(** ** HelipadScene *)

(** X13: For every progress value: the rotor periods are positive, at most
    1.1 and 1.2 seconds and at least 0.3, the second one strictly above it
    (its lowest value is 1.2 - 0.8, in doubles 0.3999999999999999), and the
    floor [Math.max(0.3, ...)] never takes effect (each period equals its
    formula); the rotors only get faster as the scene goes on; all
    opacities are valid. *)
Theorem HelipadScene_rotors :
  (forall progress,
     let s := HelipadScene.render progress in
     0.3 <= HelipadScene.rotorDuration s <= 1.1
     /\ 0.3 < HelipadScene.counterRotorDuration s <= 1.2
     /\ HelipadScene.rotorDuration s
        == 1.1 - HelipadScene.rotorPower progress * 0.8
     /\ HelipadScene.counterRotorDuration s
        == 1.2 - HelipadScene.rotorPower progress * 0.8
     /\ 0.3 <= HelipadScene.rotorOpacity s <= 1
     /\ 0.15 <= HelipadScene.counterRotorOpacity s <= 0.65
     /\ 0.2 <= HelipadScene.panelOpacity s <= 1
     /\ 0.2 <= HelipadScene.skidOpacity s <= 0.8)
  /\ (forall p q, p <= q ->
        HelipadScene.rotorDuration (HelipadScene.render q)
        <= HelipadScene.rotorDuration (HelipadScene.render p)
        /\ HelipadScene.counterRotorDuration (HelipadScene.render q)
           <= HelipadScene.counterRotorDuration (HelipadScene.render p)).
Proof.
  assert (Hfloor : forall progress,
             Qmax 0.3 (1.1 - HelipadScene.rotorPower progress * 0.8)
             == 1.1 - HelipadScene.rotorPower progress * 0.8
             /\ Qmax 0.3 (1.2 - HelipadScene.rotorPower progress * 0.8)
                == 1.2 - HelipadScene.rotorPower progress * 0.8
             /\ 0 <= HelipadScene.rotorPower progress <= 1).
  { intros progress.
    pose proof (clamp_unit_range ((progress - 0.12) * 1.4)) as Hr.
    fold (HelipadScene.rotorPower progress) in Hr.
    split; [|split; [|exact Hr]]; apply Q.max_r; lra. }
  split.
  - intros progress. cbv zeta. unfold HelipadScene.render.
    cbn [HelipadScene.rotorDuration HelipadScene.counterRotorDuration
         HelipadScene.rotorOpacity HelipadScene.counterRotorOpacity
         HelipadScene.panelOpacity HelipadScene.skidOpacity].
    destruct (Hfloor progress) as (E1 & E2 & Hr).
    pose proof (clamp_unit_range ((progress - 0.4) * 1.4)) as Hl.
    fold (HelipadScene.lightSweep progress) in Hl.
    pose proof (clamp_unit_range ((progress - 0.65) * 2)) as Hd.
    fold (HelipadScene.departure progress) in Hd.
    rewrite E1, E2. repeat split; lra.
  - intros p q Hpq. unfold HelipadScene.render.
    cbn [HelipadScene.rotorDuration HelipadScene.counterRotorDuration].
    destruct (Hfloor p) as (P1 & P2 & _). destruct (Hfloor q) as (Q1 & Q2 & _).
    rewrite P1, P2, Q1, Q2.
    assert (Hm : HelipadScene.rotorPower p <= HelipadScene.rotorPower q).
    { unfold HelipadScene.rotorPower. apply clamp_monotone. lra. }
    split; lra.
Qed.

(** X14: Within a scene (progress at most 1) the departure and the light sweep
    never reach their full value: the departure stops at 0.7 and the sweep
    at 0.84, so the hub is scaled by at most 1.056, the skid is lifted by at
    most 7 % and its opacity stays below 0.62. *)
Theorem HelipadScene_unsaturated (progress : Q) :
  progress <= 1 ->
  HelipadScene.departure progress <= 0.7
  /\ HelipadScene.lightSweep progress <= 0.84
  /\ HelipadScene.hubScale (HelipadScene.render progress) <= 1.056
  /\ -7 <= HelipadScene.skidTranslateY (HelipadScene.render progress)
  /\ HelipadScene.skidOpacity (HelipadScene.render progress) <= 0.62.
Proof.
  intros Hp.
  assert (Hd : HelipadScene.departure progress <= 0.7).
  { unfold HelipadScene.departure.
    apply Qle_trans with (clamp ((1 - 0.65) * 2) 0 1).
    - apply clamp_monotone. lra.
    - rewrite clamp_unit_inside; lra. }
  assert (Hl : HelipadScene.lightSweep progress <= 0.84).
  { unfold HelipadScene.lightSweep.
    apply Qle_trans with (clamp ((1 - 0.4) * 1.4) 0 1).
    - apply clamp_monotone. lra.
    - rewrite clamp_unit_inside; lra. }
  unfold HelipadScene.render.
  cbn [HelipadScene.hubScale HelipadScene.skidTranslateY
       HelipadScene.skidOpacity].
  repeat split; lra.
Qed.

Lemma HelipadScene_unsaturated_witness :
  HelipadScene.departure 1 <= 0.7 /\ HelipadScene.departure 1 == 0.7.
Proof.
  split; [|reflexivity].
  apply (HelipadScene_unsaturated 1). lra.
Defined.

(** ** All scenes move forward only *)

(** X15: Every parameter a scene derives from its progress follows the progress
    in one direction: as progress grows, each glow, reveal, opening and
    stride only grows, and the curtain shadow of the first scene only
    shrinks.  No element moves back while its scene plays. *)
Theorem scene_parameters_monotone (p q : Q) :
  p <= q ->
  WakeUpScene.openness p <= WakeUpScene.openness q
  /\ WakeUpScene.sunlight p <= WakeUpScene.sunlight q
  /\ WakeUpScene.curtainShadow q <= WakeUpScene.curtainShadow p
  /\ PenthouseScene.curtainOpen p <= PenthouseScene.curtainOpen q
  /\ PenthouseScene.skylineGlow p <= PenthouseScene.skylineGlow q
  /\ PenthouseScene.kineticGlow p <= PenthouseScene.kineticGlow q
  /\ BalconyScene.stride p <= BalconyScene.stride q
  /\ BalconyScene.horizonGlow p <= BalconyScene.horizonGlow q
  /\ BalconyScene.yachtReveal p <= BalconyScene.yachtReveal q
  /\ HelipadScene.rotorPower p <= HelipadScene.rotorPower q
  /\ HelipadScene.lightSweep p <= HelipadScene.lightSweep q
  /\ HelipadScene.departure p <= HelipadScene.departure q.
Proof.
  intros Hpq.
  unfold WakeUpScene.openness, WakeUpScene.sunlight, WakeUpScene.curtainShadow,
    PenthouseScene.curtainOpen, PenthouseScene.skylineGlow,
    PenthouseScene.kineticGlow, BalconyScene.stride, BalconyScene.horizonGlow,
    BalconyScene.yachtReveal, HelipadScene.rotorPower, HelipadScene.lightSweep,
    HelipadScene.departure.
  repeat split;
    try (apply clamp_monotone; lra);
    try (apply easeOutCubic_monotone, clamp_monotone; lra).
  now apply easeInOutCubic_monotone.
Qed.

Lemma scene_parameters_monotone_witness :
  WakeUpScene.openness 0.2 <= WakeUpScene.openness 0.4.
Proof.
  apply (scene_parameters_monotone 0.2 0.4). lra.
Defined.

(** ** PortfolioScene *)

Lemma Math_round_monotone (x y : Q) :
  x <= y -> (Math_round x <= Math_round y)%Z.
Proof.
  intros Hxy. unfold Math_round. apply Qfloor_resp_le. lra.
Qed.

────────────────

Task instructions. Every entry is to be transcribed exactly as it stands.

Response.
(** ** HelipadScene *)

(** X13: For every progress value: the rotor periods are positive, at most
    1.1 and 1.2 seconds and at least 0.3, the second one strictly above it
    (its lowest value is 1.2 - 0.8, in doubles 0.3999999999999999), and the
    floor [Math.max(0.3, ...)] never takes effect (each period equals its
    formula); the rotors only get faster as the scene goes on; all
    opacities are valid. *)
Theorem HelipadScene_rotors :
  (forall progress,
     let s := HelipadScene.render progress in
     0.3 <= HelipadScene.rotorDuration s <= 1.1
     /\ 0.3 < HelipadScene.counterRotorDuration s <= 1.2
     /\ HelipadScene.rotorDuration s
        == 1.1 - HelipadScene.rotorPower progress * 0.8
     /\ HelipadScene.counterRotorDuration s
        == 1.2 - HelipadScene.rotorPower progress * 0.8
     /\ 0.3 <= HelipadScene.rotorOpacity s <= 1
     /\ 0.15 <= HelipadScene.counterRotorOpacity s <= 0.65
     /\ 0.2 <= HelipadScene.panelOpacity s <= 1
     /\ 0.2 <= HelipadScene.skidOpacity s <= 0.8)
  /\ (forall p q, p <= q ->
        HelipadScene.rotorDuration (HelipadScene.render q)
        <= HelipadScene.rotorDuration (HelipadScene.render p)
        /\ HelipadScene.counterRotorDuration (HelipadScene.render q)
           <= HelipadScene.counterRotorDuration (HelipadScene.render p)).
Proof.
  assert (Hfloor : forall progress,
             Qmax 0.3 (1.1 - HelipadScene.rotorPower progress * 0.8)
             == 1.1 - HelipadScene.rotorPower progress * 0.8
             /\ Qmax 0.3 (1.2 - HelipadScene.rotorPower progress * 0.8)
                == 1.2 - HelipadScene.rotorPower progress * 0.8
             /\ 0 <= HelipadScene.rotorPower progress <= 1).
  { intros progress.
    pose proof (clamp_unit_range ((progress - 0.12) * 1.4)) as Hr.
    fold (HelipadScene.rotorPower progress) in Hr.
    split; [|split; [|exact Hr]]; apply Q.max_r; lra. }
  split.
  - intros progress. cbv zeta. unfold HelipadScene.render.
    cbn [HelipadScene.rotorDuration HelipadScene.counterRotorDuration
         HelipadScene.rotorOpacity HelipadScene.counterRotorOpacity
         HelipadScene.panelOpacity HelipadScene.skidOpacity].
    destruct (Hfloor progress) as (E1 & E2 & Hr).
    pose proof (clamp_unit_range ((progress - 0.4) * 1.4)) as Hl.
    fold (HelipadScene.lightSweep progress) in Hl.
    pose proof (clamp_unit_range ((progress - 0.65) * 2)) as Hd.
    fold (HelipadScene.departure progress) in Hd.
    rewrite E1, E2. repeat split; lra.
  - intros p q Hpq. unfold HelipadScene.render.
    cbn [HelipadScene.rotorDuration HelipadScene.counterRotorDuration].
    destruct (Hfloor p) as (P1 & P2 & _). destruct (Hfloor q) as (Q1 & Q2 & _).
    rewrite P1, P2, Q1, Q2.
    assert (Hm : HelipadScene.rotorPower p <= HelipadScene.rotorPower q).
    { unfold HelipadScene.rotorPower. apply clamp_monotone. lra. }
    split; lra.
Qed.

(** X14: Within a scene (progress at most 1) the departure and the light sweep
    never reach their full value: the departure stops at 0.7 and the sweep
    at 0.84, so the hub is scaled by at most 1.056, the skid is lifted by at
    most 7 % and its opacity stays below 0.62. *)
Theorem HelipadScene_unsaturated (progress : Q) :
  progress <= 1 ->
  HelipadScene.departure progress <= 0.7
  /\ HelipadScene.lightSweep progress <= 0.84
  /\ HelipadScene.hubScale (HelipadScene.render progress) <= 1.056
  /\ -7 <= HelipadScene.skidTranslateY (HelipadScene.render progress)
  /\ HelipadScene.skidOpacity (HelipadScene.render progress) <= 0.62.
Proof.
  intros Hp.
  assert (Hd : HelipadScene.departure progress <= 0.7).
  { unfold HelipadScene.departure.
    apply Qle_trans with (clamp ((1 - 0.65) * 2) 0 1).
    - apply clamp_monotone. lra.
    - rewrite clamp_unit_inside; lra. }
  assert (Hl : HelipadScene.lightSweep progress <= 0.84).
  { unfold HelipadScene.lightSweep.
    apply Qle_trans with (clamp ((1 - 0.4) * 1.4) 0 1).
    - apply clamp_monotone. lra.
    - rewrite clamp_unit_inside; lra. }
  unfold HelipadScene.render.
  cbn [HelipadScene.hubScale HelipadScene.skidTranslateY
       HelipadScene.skidOpacity].
  repeat split; lra.
Qed.

Lemma HelipadScene_unsaturated_witness :
  HelipadScene.departure 1 <= 0.7 /\ HelipadScene.departure 1 == 0.7.
Proof.
  split; [|reflexivity].
  apply (HelipadScene_unsaturated 1). lra.
Defined.

(** ** All scenes move forward only *)

(** X15: Every parameter a scene derives from its progress follows the progress
    in one direction: as progress grows, each glow, reveal, opening and
    stride only grows, and the curtain shadow of the first scene only
    shrinks.  No element moves back while its scene plays. *)
Theorem scene_parameters_monotone (p q : Q) :
  p <= q ->
  WakeUpScene.openness p <= WakeUpScene.openness q
  /\ WakeUpScene.sunlight p <= WakeUpScene.sunlight q
  /\ WakeUpScene.curtainShadow q <= WakeUpScene.curtainShadow p
  /\ PenthouseScene.curtainOpen p <= PenthouseScene.curtainOpen q
  /\ PenthouseScene.skylineGlow p <= PenthouseScene.skylineGlow q
  /\ PenthouseScene.kineticGlow p <= PenthouseScene.kineticGlow q
  /\ BalconyScene.stride p <= BalconyScene.stride q
  /\ BalconyScene.horizonGlow p <= BalconyScene.horizonGlow q
  /\ BalconyScene.yachtReveal p <= BalconyScene.yachtReveal q
  /\ HelipadScene.rotorPower p <= HelipadScene.rotorPower q
  /\ HelipadScene.lightSweep p <= HelipadScene.lightSweep q
  /\ HelipadScene.departure p <= HelipadScene.departure q.
Proof.
  intros Hpq.
  unfold WakeUpScene.openness, WakeUpScene.sunlight, WakeUpScene.curtainShadow,
    PenthouseScene.curtainOpen, PenthouseScene.skylineGlow,
    PenthouseScene.kineticGlow, BalconyScene.stride, BalconyScene.horizonGlow,
    BalconyScene.yachtReveal, HelipadScene.rotorPower, HelipadScene.lightSweep,
    HelipadScene.departure.
  repeat split;
    try (apply clamp_monotone; lra);
    try (apply easeOutCubic_monotone, clamp_monotone; lra).
  now apply easeInOutCubic_monotone.
Qed.

Lemma scene_parameters_monotone_witness :
  WakeUpScene.openness 0.2 <= WakeUpScene.openness 0.4.
Proof.
  apply (scene_parameters_monotone 0.2 0.4). lra.
Defined.

(** ** PortfolioScene *)

Lemma Math_round_monotone (x y : Q) :
  x <= y -> (Math_round x <= Math_round y)%Z.
Proof.
  intros Hxy. unfold Math_round. apply Qfloor_resp_le. lra.
Qed.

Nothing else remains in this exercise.